2. BOARD MEMBERSHIP CRITERIA
The NC has been entrusted with the responsibilities inter alia to propose candidates to the Board and committees of the Board (“Board Committees”) of EPMB and to recommend the appointment and remuneration of Executive Directors, Non-Executie Directors (including Independent Directors) and Senior Management of the EPMB, to the Board for their final decision and approval. When determining the qualifications of any candidate for the new appointment of Director, NC shall take into account all of the following criteria and any other criteria which the NC deems necessary. Such candidates must have the following qualities:-
2.1 Character and Integrity
Probity
  • have the highest level of integrity, ethical character, honesty, diligence, independence of mind and fairness.
  • is compliant with legal obligations, regulatory requirements and professional standards.
  • have not been obstructive, misleading or untruthful in dealings with regulatory bodies or a court.
  • is free from any business or other relationship which could materially pose a conflict of interest or interfere with the exercise of his judgement when acting in the capacity of a Director or Senior Management which would be disadvantageous to the company or its interests.
Financial integrity
  • should be financially literate and able to manage his/her debts or financial affairs prudently.
  • demonstrates ability to fulfil personal financial obligations as and when they fall due.
  • have not been subjected to a judgment debt which is unsatisfied, either in whole or in part whether in Malaysia or elsewhere.
  • have not filed for bankruptcy or been adjudicated a bankrupt or had assets sequestered in any jurisdiction, and
Personal integrity, honesty and ethical behaviour
  • have not perpetrated or participated in any business practices which are deceitful, oppressive, improper (whether unlawful or not) or which otherwise reflect discredit on his professional conduct.
  • service contracts (i.e. in the capacity of management or Director) have not been terminated in the past due to concerns on personal integrity.
  • have no concurrent responsibilities or interest which would contribute to a conflict of interest situation or otherwise impair the ability to discharge duties and responsibilities as Director of company and/or its subsidiaries.
  • have not abused other positions (i.e. that he has held) in a manner that contravenes principles of good governance and professional ethics.
  • have not contravened any requirements imposed by authorities or bodies, whether in Malaysia or elsewhere or failed to uphold any professional or ethical standards issued, or have abetted another person to breach such requirements, professional or ethical standards
Reputation
  • is of good repute in the financial and business community.
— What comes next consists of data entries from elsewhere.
(* ===== verification/ServerInv.v ===== *)
(** * The vspwd server: invariants

    The well-formedness of the server state, the lemmas that frame it over the
    field updates of [Server], and its preservation by the link-state, data-path
    and bridge functions.  The bridge's backend is any that keeps the promise
    [BackendOutputs]. *)

From S2P Require Import Prelude Types Ring Backend Loopback DriverApi PortConfig Port PortClient Vspd.
From S2P Require Import Server.

Ltac slia := unfold VSPWD_PORT_COUNT, VSPWD_CLIENT_COUNT in *; lia.

(** ** Local well-formedness *)

(** Packet storage stays inside its array. *)
Definition storage_ok (m : list Z) : Prop :=
  bytes_ok m /\ Z.of_nat (length m) <= VSPD_MAX_LOGICAL_PACKET.

(** A queued packet: within the limit, numbered, and not sent to its end. *)
Definition queued_ok (slot : vspwd_packet_slot) : Prop :=
  0 <= ps_offset slot /\ ps_length slot <= VSPD_MAX_LOGICAL_PACKET /\
  (ps_offset slot < ps_length slot \/ (ps_offset slot = 0 /\ ps_length slot = 0)) /\
  0 < ps_message_id slot < 2 ^ 32.

Ltac state_lia :=
  try unfold link_state_ok in *;
  unfold SPW_LINK_ERROR_RESET, SPW_LINK_ERROR_WAIT, SPW_LINK_READY, SPW_LINK_STARTED,
    SPW_LINK_CONNECTING, SPW_LINK_RUN in *; lia.

Definition packets_wf (q : ring vspwd_packet_slot) : Prop :=
  ring_wf VSPWD_PACKET_QUEUE_DEPTH q /\ Forall (fun sl => storage_ok (ps_data sl)) (r_slots q) /\
  Forall queued_ok (ring_list q) /\
  Forall (fun sl => ps_offset sl = 0) (tail (ring_list q)).

Definition time_codes_wf (q : ring spw_time_code) : Prop :=
  ring_wf VSPWD_TIME_CODE_QUEUE_DEPTH q /\ Forall time_code_ok (ring_list q).

Definition port_wf (p : vspwd_port) : Prop :=
  packets_wf (p_packets p) /\ time_codes_wf (p_time_codes p) /\ link_state_ok (p_state p) /\
  0 < p_next_message_id p < 2 ^ 32.

(** A stored response is a record the client's decoder accepts. *)
Definition response_ok (response : list Z) (size : Z) : Prop :=
  exists h payload, valid_record h payload /\ vspd_flag h VSPD_FLAG_RESPONSE = true /\
    size = VSPD_HEADER_SIZE + v_payload_size h /\
    mem_read response 0 (Z.to_nat size) = vspd_header_bytes h ++ payload.

Definition reassembly_wf (r : vspwd_reassembly) : Prop :=
  storage_ok (ra_data r) /\
  (ra_active r = true ->
   0 <= ra_next_offset r <= ra_total_size r /\ ra_total_size r <= VSPD_MAX_LOGICAL_PACKET).

Definition client_wf (c : vspwd_client) : Prop :=
  (c_response_pending c = true -> response_ok (c_response c) (c_response_size c)) /\
  Z.of_nat (length (c_response c)) <= VSPWD_RESPONSE_MAX /\
  reassembly_wf (c_reassembly c).

(** ** The server *)

Section inv.
Context {B : Type} (o : spw_backend_ops B) (Inv : B -> Prop) `{!BackendOutputs o Inv}.
Implicit Types (s : vspwd_server B).

(** The bridge's port, if any, runs the backend [o] in a good state. *)
Abbreviation port_runs := (port_runs o Inv).

Definition bridge_wf s : Prop :=
  let b := s_bridge s in
  port_runs (b_udp_port b) /\ storage_ok (b_rx_packet b) /\ link_state_ok (b_state b) /\
  (forall id, 0 <= id < VSPWD_PORT_COUNT ->
     p_bridged (port_at s id) = b_enabled b && (b_port_id b =? id)) /\
  (b_enabled b = true ->
     0 <= b_port_id b < VSPWD_PORT_COUNT /\ p_client_index (port_at s (b_port_id b)) = -1 /\
     p_state (port_at s (b_port_id b)) = b_state b).

(** A client and a port refer to each other or not at all. *)
Definition linked s : Prop :=
  forall i id, 0 <= i < VSPWD_CLIENT_COUNT -> 0 <= id < VSPWD_PORT_COUNT ->
    c_port_id (client_at s i) = id <-> p_client_index (port_at s id) = i.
  • have not been the subject of civil or criminal proceedings or enforcement action, in managing or governing an entity or have been notified of any impending proceedings or of any investigations, which might lead to such proceedings.
  • have not been reprimanded by the Securities Commission Malaysia, Bursa Malaysia Securities Berhad, Suruhanjaya Syarikat Malaysia, Bank Negara Malaysia or any other regulatory authorities both local or abroad.
  • have not been substantially involved in the management of a business or company which have failed, where that failure has been occasioned in part by deficiencies in that management.
  • have not contravened any provision made by or under any written law designed to protect members of the public against financial loss due to dishonesty, incompetence or malpractice.
2.2 Character and Integrity
Qualifications, training and skills
  • have the necessary education, skills, experience, ability and commitment to carry out the role and have a good understanding of business strategy and technical requirements of the business particularly in automotive and/or supply chain and/or finance and/or manufacturing industry, corporate governance and board operations.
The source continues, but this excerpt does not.